I did not know at that time I used my inheritance that my husband was having an affair with a co-worker or that he had been consulting with a lawyer. Now my lawyer tells me that I have no leg to stand on to get back the inheritance I used to pay our debts.

My husband also says that I need less support from him because I receive income from my inherited rental properties. This does not seem fair since I was tricked.

A: Although we don't know if the law of your state will afford you any remedy, we believe that you can make a compelling argument that your inheritance should be returned.
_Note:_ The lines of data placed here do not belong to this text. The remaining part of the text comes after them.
(* ===== verification/Web.v ===== *)
(** * Bytes, text, URLs and headers, as the network-facing crates use them

    What those crates call of the Standard Library of Rust and of the [http]
    and [url] crates: byte strings, [str] methods, header maps, and the class
    [UrlLib] of the URL operations, which are code outside the repository. *)

From stdpp Require Import base list strings.
From Stdlib Require Import ZArith Lia Ascii.
From S2P Require Import Prelude.

Open Scope Z_scope.

(** ** Bytes *)

Abbreviation Bytes := (list ascii).
Definition byte_len (b : Bytes) : Z := Z.of_nat (length b).
Definition byte_val (c : ascii) : Z := Z.of_N (N_of_ascii c).

Definition BACKSLASH : ascii := ascii_of_nat 92.
Definition QUOTE : ascii := ascii_of_nat 34.
Definition NEWLINE : ascii := ascii_of_nat 10.

Lemma byte_len_nonneg b : 0 <= byte_len b.
Proof. unfold byte_len. lia. Qed.

Lemma byte_len_app a b : byte_len (a ++ b) = byte_len a + byte_len b.
Proof. unfold byte_len. rewrite length_app. lia. Qed.

Lemma byte_val_range c : 0 <= byte_val c < 256.
Proof. unfold byte_val. pose proof (N_ascii_bounded c). lia. Qed.

(** ** Text *)

(** [str::strip_prefix]. *)
Fixpoint strip_prefix (p s : string) : option string :=
  match p, s with
  | EmptyString, _ => Some s
  | String a p', String b s' => if Ascii.eqb a b then strip_prefix p' s' else None
  | String _ _, EmptyString => None
  end.

(** A text between double quotes. *)
Definition quoted (s : string) : string := String QUOTE (s +:+ String QUOTE EmptyString).

(** ** Header maps

    A [HeaderMap] is the list of its entries; names are lower case. *)

(** [HeaderMap::append], [HeaderMap::insert] and [HeaderMap::get]. *)
Definition header_append (headers : list (string * string)) (name value : string) : list (string * string) :=
  headers ++ [(name, value)].
Definition header_insert (headers : list (string * string)) (name value : string) : list (string * string) :=
  filter (fun h => h.1 <> name) headers ++ [(name, value)].
Definition header_get (headers : list (string * string)) (name : string) : option string :=
  snd <$> head (filter (fun h => h.1 = name) headers).

Lemma header_get_insert headers name value : header_get (header_insert headers name value) name = Some value.
Proof.
  unfold header_get, header_insert. rewrite filter_app, list_filter_filter.
  rewrite (list_filter_iff _ (fun _ => False)) by (intros []; cbn; tauto).
  assert (E : filter (fun _ : string * string => False) headers = []) by (induction headers; done).
  rewrite E. cbn. by rewrite decide_True.
Qed.

Lemma header_get_insert_ne headers name name' value : name <> name' ->
  header_get (header_insert headers name value) name' = header_get headers name'.
Proof.
  intros N. unfold header_get, header_insert. rewrite filter_app, list_filter_filter. cbn.
  rewrite decide_False, app_nil_r by done.
  rewrite (list_filter_iff _ (fun h => h.1 = name')); [done|]. intros [n v]; cbn. split; [tauto | intros ->; by split].
Qed.

(** The names and values the [http] crate accepts. *)
Class HttpLib : Type := {
  header_name : string -> option string; (** [HeaderName::from_bytes], in lower case *)
  header_value : string -> option string; (** [HeaderValue::from_str] *)
  header_str : string -> option string (** [HeaderValue::to_str] *)
}.

Definition plain_http : HttpLib := {| header_name := fun n => Some (to_lower n); header_value := Some; header_str := Some |}.

(** ** URLs *)

(** [url::Url]. *)
Class UrlLib : Type := {
  url : Type;
  parse_url : string -> result string url; (** [Url::parse] *)
  url_join : url -> string -> result string url; (** [Url::join] *)
  url_scheme : url -> string; (** [Url::scheme] *)
  url_host : url -> option string; (** [Url::host_str] *)
  url_set_path : url -> string -> url; (** [Url::set_path] *)
  url_append_pair : url -> string -> string -> url; (** [query_pairs_mut().append_pair] *)
  url_text : url -> string (** [Url::as_str] *)
}.

(** The path and the query of a URL do not determine its host. *)
Class UrlLaws `{UrlLib} : Prop := {
  url_host_set_path : forall u path, url_host (url_set_path u path) = url_host u;
  url_host_append_pair : forall u name value, url_host (url_append_pair u name value) = url_host u
}.

(** URLs of the form [scheme://host/path], for evaluation. *)
Record PlainUrl : Type := mkPlainUrl { plain_scheme : string; plain_host : string; plain_path : string }.

Fixpoint split_on (sep s : string) : option (string * string) :=
  match strip_prefix sep s with
  | Some rest => Some (EmptyString, rest)
  | None => match s with
            | EmptyString => None
            | String c rest => match split_on sep rest with Some (a, b) => Some (String c a, b) | None => None end
            end
  end.

Definition plain_parse (s : string) : result string PlainUrl :=
  match split_on "://" s with
  | None => Err "relative URL without a base"%string
  | Some (scheme, rest) =>
      let '(host, path) := default (rest, EmptyString) (split_on "/" rest) in
      if String.eqb host EmptyString then Err "empty host"%string else Ok (mkPlainUrl scheme host ("/" +:+ path))
  end.

Definition plain_urls : UrlLib := {|
  url := PlainUrl;
  parse_url := plain_parse;
  url_join := fun base relative =>
    match plain_parse relative with
    | Ok u => Ok u
    | Err _ => match strip_prefix "//" relative with
               | Some rest => plain_parse (plain_scheme base +:+ ("://" +:+ rest))
               | None => Ok (mkPlainUrl (plain_scheme base) (plain_host base) ("/" +:+ relative))
               end
    end;
  url_scheme := plain_scheme;
  url_host := fun u => Some (plain_host u);
  url_set_path := fun u path => mkPlainUrl (plain_scheme u) (plain_host u) path;
  url_append_pair := fun u name value => mkPlainUrl (plain_scheme u) (plain_host u) (plain_path u +:+ ("?" +:+ (name +:+ ("=" +:+ value))));
  url_text := fun u => plain_scheme u +:+ ("://" +:+ (plain_host u +:+ plain_path u))
|}.

Lemma plain_url_laws : @UrlLaws plain_urls.
Proof. by split. Qed.

(** ** Responses *)

(** [Response::error_for_status] fails on client and server errors. *)
Definition status_is_error (status : Z) : bool := (400 <=? status) && (status <=? 599).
While inherited assets received by a husband or wife during marriage are "nonmarital" property and not divisible at the time of divorce, the character of these assets may be changed, or transmuted, into marital property under certain circumstances. For example, using an inheritance to support the marriage may show an intention to make non-marital property marital. Likewise, placing non-marital property into joint names or commingling it so it becomes untraceable may cause transmutation. In all instances, however, whether non-marital property has become transmuted depends on the facts of each situation.

Here, since your inherited property was contributed to the marriage shortly before your husband left you and at his insistence, it would appear to us that a judge may well find that you had been duped into making transactions that would benefit your husband in these proceedings and not the marriage. Since family courts are courts of equity, we believe your lawyer should rethink his position and seek return of your inheritance.

SoloTips for the new year:

1. DON'T forget that decisions in matrimonial cases are based upon the facts presented by your lawyer and your spouse's lawyer. Thus, your credibility is important. So be honest.

2. DON'T burn all of the bridges between you and your spouse, especially if minor children are involved.

3. DON'T think your lawyer is a miracle worker who can solve your problems overnight. It has taken you years to get to this point.

4. DON'T make oral or written statements that you might not want to hear again.

5. DON'T discuss with anyone the communications you have with your lawyer.

6. DON'T rely upon the advice of friends who "have been through it" as to what you should get, what you should pay, or what is fair. Each case is different. Rely upon your chosen attorney.